HVA Lecture Series

Another enlightening and well received lecture by Professor Ken Howard, OBE, RA was held on 28 April as Val Girling (Open Studios Area Coordinator - St. Albans) reveals ...

I was eagerly anticipating the talk by Ken Howard who is one of my personal favourites, but I didn’t expect to be thoroughly entertained, informed and inspired by what I heard there.

Having ascertained that at least half the audience had not heard his talk last year he very kindly gave us a brief resume of his life and works, which gave us all an excellent perspective on how he has arrived at this point in his life and career, showing us examples of his work on locations throughout the UK, Europe and the Far East working largely as a war artist. His belief in the importance of drawing shows clearly in his excellent draughtsmanship of buildings, landscapes and figures many executed in less than half an hour in pen and in situ.
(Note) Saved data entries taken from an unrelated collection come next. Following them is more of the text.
Lemma translateWithAI_trace content instructions bookTitle w :
  let w' := snd (translateWithAI promptLib content instructions bookTitle w) in
  (trace w' = trace w \/
   translate_called (trace w) (trace w') instructions content "english" "vietnamese"
     bookTitle) /\
  (anthropicOnce w = true \/ os_Getenv w "ANTHROPIC_KEY" <> "" ->
   translate_called (trace w) (trace w') instructions content "english" "vietnamese"
     bookTitle).
Proof.
  unfold translateWithAI.
  set (cf := {| APIKey := os_Getenv w "ANTHROPIC_KEY"; Model := ModelClaude3Dot5SonnetLatest;
                Temperature := 7 # 10; MaxTokens := 8192; CacheTTL := 0;
                CacheMaxCost := 0; TranslationGuidelines := ""; SystemPrompt := "" |}).
  set (w1 := with_heap (heap w ++ [cf]) w).
  pose proof (GetAnthropicTranslator_trace (Some (length (heap w))) w1) as Htr.
  assert (Hcalled : forall a w2,
            trace w2 = trace w ->
            translate_called (trace w)
              (trace (snd (Translate promptLib a context_Background instructions content
                             "english" "vietnamese" bookTitle w2)))
              instructions content "english" "vietnamese" bookTitle).
  { intros a w2 Hw2.
    destruct (Translate_trace promptLib a context_Background instructions content
                "english" "vietnamese" bookTitle w2) as (evs & Hevs & Hno).
    exists evs. rewrite Hevs, Hw2. split; [reflexivity|exact Hno]. }
  assert (Hsnd : forall a w2,
            trace
              (snd match Translate promptLib a context_Background instructions content
                           "english" "vietnamese" bookTitle w2 with
                   | (Panicked msg, w3) => (Panicked msg, w3)
                   | (Return (_, Some err), w3) =>
                       (Return ("", Some (errorString
                                            (Sprintf "translation error: %v" [Error err]))),
                        w3)
                   | (Return (translatedContent, None), w3) =>
                       (Return (translatedContent, None), w3)
                   end)
            = trace (snd (Translate promptLib a context_Background instructions content
                            "english" "vietnamese" bookTitle w2))).
  { intros a w2. destruct (Translate _ _ _ _ _ _ _ _ _) as [[[t [e|]]|msg] w3]; reflexivity. }
  split.
  - destruct (GetAnthropicTranslator (Some (length (heap w))) w1) as [[[a [e|]]|msg] w2];
      cbn [snd] in Htr.
    + left. exact Htr.
    + right. rewrite Hsnd. apply Hcalled. exact Htr.
    + left. exact Htr.
  - intros Hready.
    assert (Hok : exists a w2,
              GetAnthropicTranslator (Some (length (heap w))) w1 = (Return (a, None), w2)).
    { destruct (anthropicOnce w) eqn:Honce.
      - eexists _, _. apply GetAnthropicTranslator_done. exact Honce.
      - destruct Hready as [Hready|Hkey]; [discriminate|].
        assert (Hc : heap w1 !! length (heap w) = Some cf).
        { subst w1. cbn [heap with_heap]. rewrite lookup_app_r by lia.
          rewrite Nat.sub_diag. reflexivity. }
        destruct (GetAnthropicTranslator_first (length (heap w)) w1 cf Honce Hc Hkey)
          as (m & out & Hrun & _).
        eexists _, _. exact Hrun. }
    destruct Hok as (a & w2 & Hrun). rewrite Hrun in Htr |- *. cbn [snd] in Htr.
    rewrite Hsnd. apply Hcalled. exact Htr.
Qed.

End ServeFacts.

(** C9.  A request of the single-segment endpoint that reaches the
    translator (the body parses, the file is read and parsed, and the
    requested segment has content): the instructions handed to
    [Translate] are the user's instructions when the document holds no
    current translation for the requested id, and otherwise
    [Previous translation:], a blank line, the current translation, a
    blank line and the user's instructions.  The handler makes this call,
    and only this one, whenever the translator has been requested before
    or an API key is set, and never another one. *)
Theorem ai_translate_instructions :
  forall (codec : JSONCodec) (libs : WebLibs) (promptLib : gmap string string)
         (contentDirPath bookTitle body : string) (w : World)
         (req : TranslateAIRequest) (content : string) (doc : list Node),
    BodyParser body = inl req ->
    os_ReadFile (path_Join contentDirPath (FilePath req)) w = inl content ->
    NewDocumentFromReader content = inl doc ->
    content_by_attr doc "data-content-id" (ContentID req) <> "" ->
    let original := content_by_attr doc "data-content-id" (ContentID req) in
    let prior := content_by_attr doc "data-translation-id" (TranslationID req) in
    let passed :=
      if String.eqb prior "" then Instructions req
      else "Previous translation:" +:+ LF +:+ LF +:+ prior +:+ LF +:+ LF
           +:+ Instructions req in
    let w' := snd (ai_translate promptLib contentDirPath bookTitle body w) in
    (trace w' = trace w \/
     translate_called (trace w) (trace w') passed original "english" "vietnamese"
       bookTitle) /\
    (anthropicOnce w = true \/ os_Getenv w "ANTHROPIC_KEY" <> "" ->
     translate_called (trace w) (trace w') passed original "english" "vietnamese"
       bookTitle).
Proof.
  intros codec libs promptLib contentDirPath bookTitle body w req content doc
         Hbody Hread Hparse Horig original prior passed w'.
  assert (Hw' : w' = snd (translateWithAI promptLib original passed bookTitle w)).
  { subst w'. unfold ai_translate. rewrite Hbody, Hread, Hparse.
    rewrite (eqb_empty_false _ Horig), instructment_revision.
    fold original. fold prior.
    change (revision_instructions (Instructions req) prior) with passed.
    destruct (translateWithAI promptLib original passed bookTitle w)
      as [[[t [e|]]|msg] w1]; reflexivity. }
  rewrite Hw'. apply translateWithAI_trace.
Qed.

(** The content the handler finds for an id is the inner HTML of the
    last element that carries it. *)
Lemma content_by_attr_last `{WebLibs} (doc : list Node) (name id : string) :
  content_by_attr doc name id
  = match last (List.filter (has_id name id) (Find doc name)) with
    | Some s => Html_or_empty s
    | None => ""
    end.
Proof.
  unfold content_by_attr. generalize "" as acc.
  induction (Find doc name) as [|s l IH]; intros acc; [reflexivity|].
  cbn [fold_left List.filter]. rewrite IH. unfold has_id at 2.
  destruct (Attr s name) as [v|]; [|reflexivity].
  destruct (String.eqb v id); [|reflexivity].
  destruct (List.filter (has_id name id) l) as [|s' l']; [reflexivity|].
  change (last (s :: s' :: l')) with (last (s' :: l')).
  destruct (last (s' :: l')) eqn:Hlast; [reflexivity|].
  apply last_None in Hlast. discriminate.
Qed.

Lemma ai_translate_instructions_witness :
  @BodyParser demo_libs "be formal" = inl demo_request_body /\
  os_ReadFile (@path_Join demo_libs "content" (FilePath demo_request_body)) serving_world
  = inl "<html/>" /\
  @NewDocumentFromReader demo_libs "<html/>" = inl demo_doc /\
  @content_by_attr demo_libs demo_doc "data-content-id" (ContentID demo_request_body) <> "" /\
  os_Getenv serving_world "ANTHROPIC_KEY" <> "" /\
  translate_called (trace serving_world)
    (trace (snd (@ai_translate null_codec demo_libs ∅ "content" "Book" "be formal"
                   serving_world)))
    ("Previous translation:" +:+ LF +:+ LF +:+ "Xin chao" +:+ LF +:+ LF +:+ "be formal")
    "Hello" "english" "vietnamese" "Book".
Proof.
  assert (H1 : @BodyParser demo_libs "be formal" = inl demo_request_body) by reflexivity.
  assert (H2 : os_ReadFile (@path_Join demo_libs "content" (FilePath demo_request_body))
                 serving_world = inl "<html/>") by (vm_compute; reflexivity).
  assert (H3 : @NewDocumentFromReader demo_libs "<html/>" = inl demo_doc) by reflexivity.
  assert (H4 : @content_by_attr demo_libs demo_doc "data-content-id"
                 (ContentID demo_request_body) <> "") by (vm_compute; discriminate).
  assert (H5 : os_Getenv serving_world "ANTHROPIC_KEY" <> "")
    by (vm_compute; discriminate).
  split; [exact H1|]. split; [exact H2|]. split; [exact H3|]. split; [exact H4|].
  split; [exact H5|].
  exact (proj2 (ai_translate_instructions null_codec demo_libs ∅ "content" "Book"
                  "be formal" serving_world demo_request_body "<html/>" demo_doc
                  H1 H2 H3 H4) (or_intror H5)).
Defined.

Example ai_translate_first_translation :
  trace (snd (@ai_translate null_codec demo_libs ∅ "content" "Book" "be formal"
                (with_files {[ "content/ch1.xhtml" := "<html/>" ]}
                   (fresh_world "" demo_backend))))
  = [] /\
  fst (@ai_translate null_codec demo_libs ∅ "content" "Book" "be formal" serving_world)
  = Return (json_response 200 "translated_content" "xin chao").
Proof. split; vm_compute; reflexivity. Qed.

(** * Further properties of the code *)

(** ** The retry loop: bounds, recovery, shape of the result *)

Lemma backoff_end_ge b req k :
  forall retries calls t, 0 <= retries -> t <= backoff_end b req k retries calls t.
Proof.
  induction k as [|k IH]; intros retries calls t Hr; cbn [backoff_end]; [lia|].
  etransitivity; [|apply IH; lia].
  unfold Second. lia.
Qed.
He firmly believes that “less is more” when rendering a painting thus allowing the viewer an opportunity to “put in their two-pennorth” as he put it. This was well-evidenced when we saw his selection of paintings of beaches in Sennen, Mousehole, Marazion and Porthcurno where his energetic studies give vivid impressions of the warmth of hazy heat and of sun sparkling on water. I can well understand why children would be encouraged to watch him paint when the Punch and Judy ended-no competition in my opinion!

Ken’s passion for painting, for the daily challenge to capture light shone through his every word. He is no longer a young man but he clearly works long days and loves every minute, whether he is in Cornwall, London or Venice. He has a fascination for Venice and says he could paint there every hour of every day all year round and because of the changes in the light every picture would be different. Studies of the Grand Canal and St Mark’s Square bear this out and inspire me to “have a go” soon myself.

Ken was very generous in sharing really practical tips and technical help from which we could all benefit including mixing colours, strategies for painting on location and how to pack them in a suitcase safely to bring them home! In response to a question he admitted that he also has “off days” when nothing goes right and he wonders what has gone wrong and advised us to work through those periods when we don’t feel particularly inspired which I particularly found comforting.

He believes that artists need two people- one to inspire them and one to take the painting away from them when it is finished before we are tempted to carry on too long and spoil it!  I have no doubt that I have met an awesome artist who has inspired me-I just have to hope that I have learnt enough from his talk to tell me when to stop painting!